Task objective:
Lift out each line of the data that holds "list".

Input:
◇ ◇ ◇ ◇ ◇

(* ===== verification/UpdateCert.v ===== *)
(** * Update certificates ([certificate/{update_proposal,update_vote}.rs])

    The wire form of update proposals and votes, and the payloads of the
    transactions that carry them.  The ledger state they act on is in
    [Settings]. *)
From S2P Require Import Prelude Codec Key Value Addr Input Transaction TransactionSpec Config ConfigSpec Settings PoolCert PoolCertSpec.
Local Open Scope Z_scope.

Definition update_proposal_serialize_in (p : UpdateProposal) (bb : ByteBuilder) : outcome infallible ByteBuilder :=
  cs ← unwrap (config_params_serialize (changes p));
  Ok (bb_bytes (bb_bytes bb cs) (proposer_id p)).
Definition update_proposal_read : Reader UpdateProposal :=
  changes ← config_params_read; proposer_id ← deserialize_public_key;
  mret (mkProposal changes proposer_id).
Definition update_vote_serialize_in (v : UpdateVote) (bb : ByteBuilder) : ByteBuilder :=
  bb_bytes (bb_bytes bb (uv_proposal_id v)) (voter_id v).
Definition update_vote_read : Reader UpdateVote :=
  proposal_id ← hash_read; voter_id ← deserialize_public_key; mret (mkUpdateVote proposal_id voter_id).
#[export] Instance update_proposal_payload : Payload UpdateProposal := {|
  HAS_DATA := true; HAS_AUTH := true; Auth := list Z;
  payload_read := update_proposal_read; auth_read := single_binding_read;
  payload_data := λ p, as_vec (update_proposal_serialize_in p bb_new);
  payload_auth_data := λ a, Ok (bb_finalize_as_vec (bb_bytes bb_new a));
  payload_to_certificate_slice := λ _, Some CUpdateProposal |}.
#[export] Instance update_vote_payload : Payload UpdateVote := {|
  HAS_DATA := true; HAS_AUTH := true; Auth := list Z;
  payload_read := update_vote_read; auth_read := single_binding_read;
  payload_data := λ v, Ok (bb_finalize_as_vec (update_vote_serialize_in v bb_new));
  payload_auth_data := λ a, Ok (bb_finalize_as_vec (bb_bytes bb_new a));
  payload_to_certificate_slice := λ _, Some CUpdateVote |}.

(** ** Reading a configuration parameter never panics *)
Definition safe {A} (r : Reader A) : Prop := ∀ pre rest,
  match r (rb_at pre rest) with
  | Ok (_, b') => ∃ pre' rest', b' = rb_at pre' rest'
  | Err _ => True
  | Panic => False
  end.
Lemma local_safe {A} (r : Reader A) : local r → safe r.
Proof. intros Hr pre rest. specialize (Hr pre rest). destruct (r _) as [[a b]|e|]; naive_solver. Qed.
Lemma safe_bind {A B} (r : Reader A) (k : A → Reader B) : safe r → (∀ a, safe (k a)) → safe (a ← r; k a).
Proof.
  intros Hr Hk pre rest. rewrite reader_bind_eq. specialize (Hr pre rest).
  destruct (r _) as [[a b]|e|]; cbn; [|done..]. destruct Hr as (pre' & rest' & ->). apply Hk.
Qed.
Lemma safe_expect_end : safe expect_end.
Proof. intros pre rest. unfold expect_end. cbn. destruct (_ =? 0)%nat; [by exists pre, rest|done]. Qed.
Lemma of_reader_safe {A} (r : Reader A) payload : safe r → of_reader r payload ≠ Panic.
Proof.
  intros Hr. unfold of_reader. change (rb_from payload) with (rb_at [] payload). specialize (Hr [] payload).
  by destruct (r _) as [[a b]|e|].
Qed.

Lemma fmap_no_panic {E A B} (f : A → B) (m : outcome E A) : m ≠ Panic → f <$> m ≠ Panic.
Proof. by destruct m. Qed.
Lemma map_err_no_panic {E F A} (f : E → F) (m : outcome E A) : m ≠ Panic → map_err f m ≠ Panic.
Proof. by destruct m. Qed.
Lemma bind_no_panic {E A B} (m : outcome E A) (k : A → outcome E B) :
  m ≠ Panic → (∀ a, m = Ok a → k a ≠ Panic) → (a ← m; k a) ≠ Panic.
Proof. destruct m; cbn; intros Hm Hk; try done. by apply Hk. Qed.
Lemma uint_no_panic n b : uint_from_payload n b ≠ Panic.
Proof. unfold uint_from_payload. by case_match. Qed.
Lemma slice_range_no_panic {E} (l : list Z) lo hi :
  (lo ≤ hi ≤ length l)%nat → slice_range (E := E) l lo hi ≠ Panic.
Proof. intros Hl. unfold slice_range. by rewrite decide_True by lia. Qed.
Lemma slice_u64_no_panic (l : list Z) lo hi :
  (lo ≤ hi ≤ length l)%nat → (s ← slice_range l lo hi; u64_from_payload s) ≠ Panic.
Proof. intros Hl. apply bind_no_panic; [by apply slice_range_no_panic|]. intros. apply uint_no_panic. Qed.

Lemma slice_u64_bind_no_panic {A} (l : list Z) lo hi (k : Z → outcome ConfigError A) :
  (lo ≤ hi ≤ length l)%nat → (∀ v, k v ≠ Panic) → (v ← (s ← slice_range l lo hi; u64_from_payload s); k v) ≠ Panic.
Proof. intros Hl Hk. apply bind_no_panic; [by apply slice_u64_no_panic|]. intros. apply Hk. Qed.
Lemma consensus_no_panic b : consensus_from_payload b ≠ Panic.
Proof. apply bind_no_panic; [apply uint_no_panic|]. intros a _. by destruct (consensus_from_u16 a). Qed.
Lemma linear_fee_no_panic b : linear_fee_from_payload b ≠ Panic.
Proof.
  unfold linear_fee_from_payload. destruct (Nat.eqb_spec (length b) (3 * 8)); [|done]. cbn [negb].
  repeat (apply slice_u64_bind_no_panic; [lia|]; intros ?). done.
Qed.
Lemma per_cert_no_panic b : per_cert_from_payload b ≠ Panic.
Proof.
  unfold per_cert_from_payload. destruct (Nat.eqb_spec (length b) (3 * 8)); [|done]. cbn [negb].
  repeat (apply slice_u64_bind_no_panic; [lia|]; intros ?). done.
Qed.
Lemma per_vote_no_panic b : per_vote_from_payload b ≠ Panic.
Proof.
  unfold per_vote_from_payload. destruct (Nat.eqb_spec (length b) (2 * 8)); [|done]. cbn [negb].
  repeat (apply slice_u64_bind_no_panic; [lia|]; intros ?). done.
Qed.
Lemma safe_nz : safe get_nz_u32 ∧ safe get_nz_u64 ∧ safe get_u32 ∧ safe get_u64.
Proof. unfold get_nz_u64, get_nz_u32. split_and!; apply local_safe; auto with readers. Qed.
Ltac safe_steps := repeat (apply safe_bind; [by (apply safe_nz || apply safe_expect_end)|]; intros ?);
  apply local_safe, local_ret.
Lemma tax_no_panic b : tax_from_payload b ≠ Panic.
Proof. apply of_reader_safe. apply safe_bind; [apply local_safe, local_tax|]. intros a. safe_steps. Qed.
Lemma ratio_no_panic b : ratio_from_payload b ≠ Panic.
Proof. apply of_reader_safe. safe_steps. Qed.
Lemma capping_no_panic b : capping_from_payload b ≠ Panic.
Proof. apply of_reader_safe. safe_steps. Qed.
Lemma reward_params_no_panic b : reward_params_from_payload b ≠ Panic.
Proof.
  assert (∀ mk, safe (read_reward_fields mk)) as Hrw by (intros mk; unfold read_reward_fields; safe_steps).
  unfold reward_params_from_payload. change (rb_from b) with (rb_at [] b).
  pose proof (local_safe _ local_get_u8 [] b) as Hu. destruct (get_u8 _) as [[t b']|e|]; [|done..].
  destruct Hu as (pre & rest & ->). cbn.
  destruct (t =? 1); [|destruct (t =? 2); [|done]]; apply map_err_no_panic, fmap_no_panic; intros Hp;
    [specialize (Hrw RPLinear pre rest)|specialize (Hrw RPHalving pre rest)]; by rewrite Hp in Hrw.
Qed.
Lemma bytes_no_panic b :
  discrimination_from_payload b ≠ Panic ∧ u8_from_payload b ≠ Panic ∧ bool_from_payload b ≠ Panic ∧
  bft_leader_from_payload b ≠ Panic ∧ committee_from_payload b ≠ Panic.
Proof.
  unfold discrimination_from_payload, u8_from_payload, bool_from_payload, bft_leader_from_payload,
    public_from_binary, committee_from_payload, committee_try_from. split_and!; by repeat case_match.
Qed.
Lemma config_variant_no_panic tag bytes : config_variant tag bytes ≠ Panic.
Proof.
  pose proof (bytes_no_panic bytes) as (? & ? & ? & ? & ?). unfold config_variant.
  repeat (case_match; try done); apply fmap_no_panic; try apply uint_no_panic;
    auto using consensus_no_panic, linear_fee_no_panic,
    per_cert_no_panic, per_vote_no_panic, tax_no_panic, ratio_no_panic, capping_no_panic, reward_params_no_panic.
Qed.
Lemma local_config_read : local config_read.
Proof.
  unfold config_read. apply local_bind; [apply local_slice_map|]. intros taglen.
  apply local_bind; [apply local_get_slice|]. intros bytes. unfold taglen_get_tag.
  destruct (tag_from_u16 _) as [tag|]; cbn [ok_or]; [|apply local_fail].
  pose proof (config_variant_no_panic tag bytes). destruct (config_variant tag bytes); [apply local_ret|apply local_fail|done].
Qed.
#[export] Instance update_proposal_local : PayloadLocal UpdateProposal.
Proof.
  pose proof local_config_read. assert (local get_u16) by apply local_slice_map.
  split; [|apply local_signature]. cbn. unfold update_proposal_read, config_params_read. auto 10 with readers.
Qed.
#[export] Instance update_vote_local : PayloadLocal UpdateVote.
Proof.
  assert (local hash_read) by apply local_get_slice.
  split; [|apply local_signature]. cbn. unfold update_vote_read. auto 10 with readers.
Qed.

(** ** Round trip *)
Lemma config_params_bytes ps :
  Forall config_ok ps → Z.of_nat (length ps) < 2 ^ 16 →
  ∃ bytes, config_params_serialize ps = Ok bytes ∧ reads config_params_read ps bytes.
Proof.
  intros Hps Hlen. unfold config_params_serialize. rewrite config_serialize_all by done. eexists. split; [done|].
  unfold codec_put_be. cbn [app]. rewrite wrap_small by (unfold in_u; change (2 ^ 16) with 65536; lia).
  eapply reads_bind; [apply reads_u16; unfold in_u; change (2 ^ 16) with 65536; lia|].
  rewrite Nat2Z.id. apply reads_vec. intros q Hq. rewrite Forall_forall in Hps.
  by apply config_serialize_ok, Hps.
Qed.

(** An update proposal of parameters within their widths and a vote for it,
    each with its signature, are written without a panic and read back. *)
Theorem update_certificates_roundtrip p v sig :
  Forall config_ok (changes p) → Z.of_nat (length (changes p)) < 2 ^ 16 →
  length (proposer_id p) = PUBLIC_KEY_SIZE → length (uv_proposal_id v) = HASH_SIZE →
  length (voter_id v) = PUBLIC_KEY_SIZE → length sig = SIGNATURE_SIZE →
  (payload_ok p ∧ payload_auth_ok (P := UpdateProposal) sig ∧ is_ok (payload_data p) = true) ∧
  (payload_ok v ∧ payload_auth_ok (P := UpdateVote) sig ∧ is_ok (payload_data v) = true).
Proof.
  intros Hps Hlen Hp Hid Hv Hsig. destruct (config_params_bytes _ Hps Hlen) as (bs & Hbs & Hr).
  assert (payload_data p = Ok (bs ++ proposer_id p)) as Ep.
  { cbn. unfold as_vec, update_proposal_serialize_in. by rewrite Hbs. }
  assert (payload_data v = Ok (uv_proposal_id v ++ voter_id v)) as Ev by done.
  split_and!; try done.
  - intros _. unfold payload_bytes. rewrite Ep. cbn. split; [done|]. unfold update_proposal_read. eapply reads_bind; [exact Hr|].
    destruct p; cbn in *. by apply (reads_bind_ret _ (λ k, mkProposal _ k)), reads_public_key.
  - intros _. unfold payload_auth_bytes. cbn. split; [done|]. split; [by apply reads_signature|]. by destruct sig.
  - by rewrite Ep.
  - intros _. unfold payload_bytes. rewrite Ev. cbn. split; [done|]. unfold update_vote_read. eapply reads_bind; [by apply reads_slice_len|].
    destruct v; cbn in *. by apply (reads_bind_ret _ (λ k, mkUpdateVote _ k)), reads_public_key.
  - intros _. unfold payload_auth_bytes. cbn. split; [done|]. split; [by apply reads_signature|]. by destruct sig.
Qed.

Lemma update_certificates_roundtrip_witness :
  payload_ok (mkProposal [PSlotDuration 20] (replicate 32 1)) ∧
  payload_ok (mkUpdateVote (replicate 32 2) (replicate 32 1)).
Proof.
  destruct (update_certificates_roundtrip (mkProposal [PSlotDuration 20] (replicate 32 1))
    (mkUpdateVote (replicate 32 2) (replicate 32 1)) (replicate 64 3)) as [[Hp _] [Hv _]]; try reflexivity.
  - constructor; [|constructor]. cbn. split; vm_compute; [discriminate|reflexivity].
  - split; [exact Hp|exact Hv].
Defined.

◇ ◇ ◇ ◇ ◇

Reply to the exercise:
  HAS_DATA := true; HAS_AUTH := true; Auth := list Z;
  HAS_DATA := true; HAS_AUTH := true; Auth := list Z;
Lemma slice_range_no_panic {E} (l : list Z) lo hi :
Lemma slice_u64_no_panic (l : list Z) lo hi :
Lemma slice_u64_bind_no_panic {A} (l : list Z) lo hi (k : Z → outcome ConfigError A) :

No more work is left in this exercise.